J’ai réalisé un atelier d’écriture sur les sensations liées au vivant, à la médiathèque de Pervenchères, avec l’aide précieuse de sa responsable, Romane Gérard. J’ai pu expérimenter une manière de « faire écrire » en lien avec mon parcours et ma façon d’appréhender le monde, à l’affût des détails qui disent l’étrangeté des êtres et des choses. Lors de cet atelier, les enfants ont pu toucher, sentir, écouter, froisser des feuilles, des plumes, des cailloux, des moisissures et autres trésors, auxquels j’ai ajouté des bandes sonores et des photos glanées au fil de mes balades, pour les amener à changer de regard, à s’autoriser des pas de côté. Je crois fort en l’idée que l’imagination est en lien direct avec le corps, avec nos sens, avec tout ce qui s’inscrit en nous à notre insu.
Dans le cadre de votre résidence, quelles sont les rencontres qui vous ont marquées ?

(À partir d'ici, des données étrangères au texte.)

(** The host: four model files, names numbered from .001, vertices taken
    from the mesh data, objects moved by their location only, a camera that
    sees the unit square as it is, a random source stuck at one half, and
    no call that fails. *)
Definition env : Env := {|
  gltf_import := λ path _, models path;
  renamed := number_from_one;
  evaluated_vertices := λ x,
    match data x with MeshData vs => vs | _ => [] end;
  matrix_world := λ x v,
    mkVec3 (vx v + vx (location x)) (vy v + vy (location x)) (vz v + vz (location x));
  world_to_camera_view := λ _ p, p;
  cos := λ _, 1%Q;
  sin := λ _, 0%Q;
  to_track_quat := λ _ _ _, (0, 0, 0, 1)%Q;
  to_euler := λ _, origin;
  random := λ _, (1 # 2)%Q;
  randbelow := λ _ _, 0%nat;
  listdir := λ _, ["a.jpg"; "B.PNG"; "notes.txt"];
  host_error := λ _ _, None
|}.

(** The same host with another importer, another choice among the entries
    of a sequence, or other answers to the calls that can fail. *)
Definition with_import (f : string → gmap nat Obj → list Obj) (e : Env) : Env := {|
  gltf_import := f;
  renamed := renamed e;
  evaluated_vertices := evaluated_vertices e;
  matrix_world := matrix_world e;
  world_to_camera_view := world_to_camera_view e;
  cos := cos e;
  sin := sin e;
  to_track_quat := to_track_quat e;
  to_euler := to_euler e;
  random := random e;
  randbelow := randbelow e;
  listdir := listdir e;
  host_error := host_error e
|}.
Definition with_randbelow (f : nat → nat → nat) (e : Env) : Env := {|
  gltf_import := gltf_import e;
  renamed := renamed e;
  evaluated_vertices := evaluated_vertices e;
  matrix_world := matrix_world e;
  world_to_camera_view := world_to_camera_view e;
  cos := cos e;
  sin := sin e;
  to_track_quat := to_track_quat e;
  to_euler := to_euler e;
  random := random e;
  randbelow := f;
  listdir := listdir e;
  host_error := host_error e
|}.
Definition with_host_error (f : HostCall → World → option string) (e : Env) : Env := {|
  gltf_import := gltf_import e;
  renamed := renamed e;
  evaluated_vertices := evaluated_vertices e;
  matrix_world := matrix_world e;
  world_to_camera_view := world_to_camera_view e;
  cos := cos e;
  sin := sin e;
  to_track_quat := to_track_quat e;
  to_euler := to_euler e;
  random := random e;
  randbelow := randbelow e;
  listdir := listdir e;
  host_error := f
|}.

(** What the host answers when a call fails. *)
Definition complaint (c : HostCall) : string :=
  match c with
  | CallListdir d => "FileNotFoundError: [Errno 2] No such file or directory: " +:+ d
  | CallMakedirs d => "PermissionError: [Errno 13] Permission denied: " +:+ d
  | CallImport p => "RuntimeError: Error: glTF import failed: " +:+ p
  | CallLoadImage p => "RuntimeError: Error: Cannot read image: " +:+ p
  | CallRender p => "RuntimeError: Error: Cannot write image: " +:+ p
  | CallOpen p => "PermissionError: [Errno 13] Permission denied: " +:+ p
  end.
(** The same host, on which the calls that [bad] selects fail. *)
Definition failing (bad : HostCall → bool) : Env :=
  with_host_error (λ c _, if bad c then Some (complaint c) else None) env.
Definition is_listdir (c : HostCall) : bool :=
  match c with CallListdir _ => true | _ => false end.
Definition is_makedirs (c : HostCall) : bool :=
  match c with CallMakedirs _ => true | _ => false end.
Definition is_import (c : HostCall) : bool :=
  match c with CallImport _ => true | _ => false end.
Definition is_load_image (c : HostCall) : bool :=
  match c with CallLoadImage _ => true | _ => false end.
Definition is_render_call (c : HostCall) : bool :=
  match c with CallRender _ => true | _ => false end.
Definition is_open (c : HostCall) : bool :=
  match c with CallOpen _ => true | _ => false end.

(** The same host with a random source that picks the entries of a sequence
    in turn: the choice at draw [k] is entry [k mod length]. *)
Definition turning : Env := with_randbelow (λ k _, k) env.

(** The same host with an importer whose every model is the can together
    with a camera of its own. *)
Definition rigged : Env :=
  with_import
    (λ _ _, [can_obj; mkObj "ModelCam" CAMERA unit_scale origin origin (CameraData 35)])
    env.

(** The same host with an importer whose every model is a can that asks
    for the name Sun, and with one whose every model is the can together
    with a sun lamp of its own, named Sun, of energy 100. *)
Definition sun_can_obj : Obj :=
  mkObj "Sun" MESH unit_scale origin origin
    (MeshData [mkVec3 (3 # 10) (2 # 10) 1; mkVec3 (7 # 10) (8 # 10) 1]).
Definition lamp_obj : Obj :=
  mkObj "Sun" LIGHT unit_scale origin origin (LightData SUN 100).
Definition sun_named : Env := with_import (λ _ _, [sun_can_obj]) env.
Definition lamp_lit : Env := with_import (λ _ _, [can_obj; lamp_obj]) env.

(** The shipped ranges with a model list and a target chosen for the run. *)
Definition cfg (models : list string) (n : nat) : Config := {|
  MODELS := models;
  BACKGROUNDS_DIR := "/bg";
  NUM_IMAGES := n;
  OUTPUT_DIR := "/out";
  IMAGE_RES := IMAGE_RES shipped_config;
  CLASS_ID := CLASS_ID shipped_config;
  CAM_RAD_MIN := CAM_RAD_MIN shipped_config; CAM_RAD_MAX := CAM_RAD_MAX shipped_config;
  CAM_ELEV_MIN := CAM_ELEV_MIN shipped_config; CAM_ELEV_MAX := CAM_ELEV_MAX shipped_config;
  FOCAL_MIN := FOCAL_MIN shipped_config; FOCAL_MAX := FOCAL_MAX shipped_config;
  SCALE_MIN := SCALE_MIN shipped_config; SCALE_MAX := SCALE_MAX shipped_config;
  POS_X_MIN := POS_X_MIN shipped_config; POS_X_MAX := POS_X_MAX shipped_config;
  POS_Y_MIN := POS_Y_MIN shipped_config; POS_Y_MAX := POS_Y_MAX shipped_config;
  LIGHT_PWR_MIN := LIGHT_PWR_MIN shipped_config; LIGHT_PWR_MAX := LIGHT_PWR_MAX shipped_config
|}.

(** Nothing at all, and a stage with only the camera (key 0). *)
Definition nothing : World := mkWorld ∅ "" None ∅ 0 [] [] None.
Definition stage : World :=
  mkWorld {[ 0%nat := camera_obj ]} "" None ∅ 0 [] [] (Some 0%nat).
(** A stage whose camera bears the name Sun. *)
Definition sun_stage : World :=
  mkWorld {[ 0%nat := mkObj "Sun" CAMERA unit_scale origin origin (CameraData 50) ]}
    "" None ∅ 0 [] [] (Some 0%nat).
(** Nothing but an image an earlier run left in the output directory. *)
Definition leftover : World :=
  mkWorld ∅ "" None {[ "/out/images/synth_00007.png" := PngImage [] None None ]} 0 [] []
    None.
(** The camera (key 0) looking at the can (key 1). *)
Definition set_up : World :=
  mkWorld {[ 0%nat := camera_obj; 1%nat := can_obj ]} "" None ∅ 0 [] [] (Some 0%nat).

(** The camera (key 0) looking at the dot (key 1). *)
Definition dot_set_up : World :=
  mkWorld {[ 0%nat := camera_obj; 1%nat := dot_obj ]} "" None ∅ 0 [] [] (Some 0%nat).

Definition backgrounds : list string := ["/bg/a.jpg"; "/bg/B.PNG"].

End Demo.

(* ===================================================================== *)
(** * The background downloader [background_generator.py]                    *)
(* ===================================================================== *)

Module BackgroundGenerator.

(** A response of the web server. *)
Record Response := mkResponse { status_code : Z; content : string }.

(** The network as the script meets it: [requests.get] raises, with the
    text of the exception, or hands back a response; [raise_for_status]
    raises for the client and server error codes, with the text the library
    words for the code and the address. *)
Record Net := mkNet {
  get : string → string + Response;
  http_error_text : Z → string → string
}.

(** Directories made, files written (binary content as text) and lines
    printed. *)
Record Disk := mkDisk {
  made : list string;
  files : gmap string string;
  stdout : list string
}.

Definition urls : list string :=
  [ "https://upload.wikimedia.org/wikipedia/commons/0/08/Kitchen_Background_1.jpg";
    "https://upload.wikimedia.org/wikipedia/commons/9/94/Kitchen_Background_2.jpg" ].

(** [os.makedirs(d, exist_ok=True)] *)
Definition makedirs (d : string) (s : Disk) : Disk :=
  mkDisk (made s ++ [d]) (files s) (stdout s).
(** [with open(path, "wb") as f: f.write(data)] *)
Definition write_bytes (path data : string) (s : Disk) : Disk :=
  mkDisk (made s) (<[path := data]> (files s)) (stdout s).
Definition print (line : string) (s : Disk) : Disk :=
  mkDisk (made s) (files s) (stdout s ++ [line]).

(** [r.raise_for_status()]: the exception text, if it raises. *)
Definition raise_for_status (net : Net) (url : string) (r : Response) : option string :=
  if ((400 <=? status_code r) && (status_code r <? 600))%Z
  then Some (http_error_text net (status_code r) url)
  else None.

(** [url.split('/')[-1]] *)
Definition last_segment (url : string) : string := List.last (split_on "/" url) "".

(** [f"backgrounds/bg_{i}.jpg"] and [f"bg_{i}.jpg"] *)
Definition bg_name (i : nat) : string := "bg_" +:+ Py.str_nat i +:+ ".jpg".
Definition bg_path (i : nat) : string := "backgrounds/" +:+ bg_name i.

Definition msg_ok (i : nat) : string := "✅ " +:+ bg_name i.
Definition msg_failed (url e : string) : string :=
  "❌ " +:+ last_segment url +:+ " — " +:+ e.

(** What the [try] block comes to for one address: the exception it ends
    with, or the body to write. *)
Definition attempt (net : Net) (url : string) : string + string :=
  match get net url with
  | inl e => inl e
  | inr r =>
      match raise_for_status net url r with
      | Some e => inl e
      | None => inr (content r)
      end
  end.

(** The body of the loop, [try] and [except] together. *)
Definition download (net : Net) (i : nat) (url : string) (s : Disk) : Disk :=
  match attempt net url with
  | inr body => print (msg_ok i) (write_bytes (bg_path i) body s)
  | inl e => print (msg_failed url e) s
  end.

(** [for i, url in enumerate(us): ...], counting from [i]. *)
Fixpoint for_enumerate (net : Net) (i : nat) (us : list string) (s : Disk) : Disk :=
  match us with
  | [] => s
  | url :: us' => for_enumerate net (S i) us' (download net i url s)
  end.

Lors de l’atelier à Pervenchères, un des enfants est resté longtemps en retrait, puis il a finalement noirci deux pages de petites strophes aux motifs surréalistes. Cette partition étonnante a dessiné un espace foisonnant où ce qui s’était dit, perçu, échangé durant l’atelier était transformé, reconstitué, raconté d’une manière à la fois très personnelle et marquante pour autrui. C’était émouvant de voir cet enfant trouver son geste créatif et de recevoir, dans le même temps, sa vision de mon atelier.
Quelle suite pour votre projet d’écriture ?
J’ai encore des textes à écrire, dont une partie plus narrative. Et j’ai des ateliers à développer, en lien avec ce rapport au monde, intuitif et sensoriel, que l’on porte tous en nous, mais que le monde moderne et l’âge adulte effacent ou enfouissent si l’on n’y prend pas garde.
Propos recueillis par Cindy Mahout
Ce projet a bénéficié d’un soutien de la DRAC de Normandie et de la Région Normandie au titre du FADEL Normandie.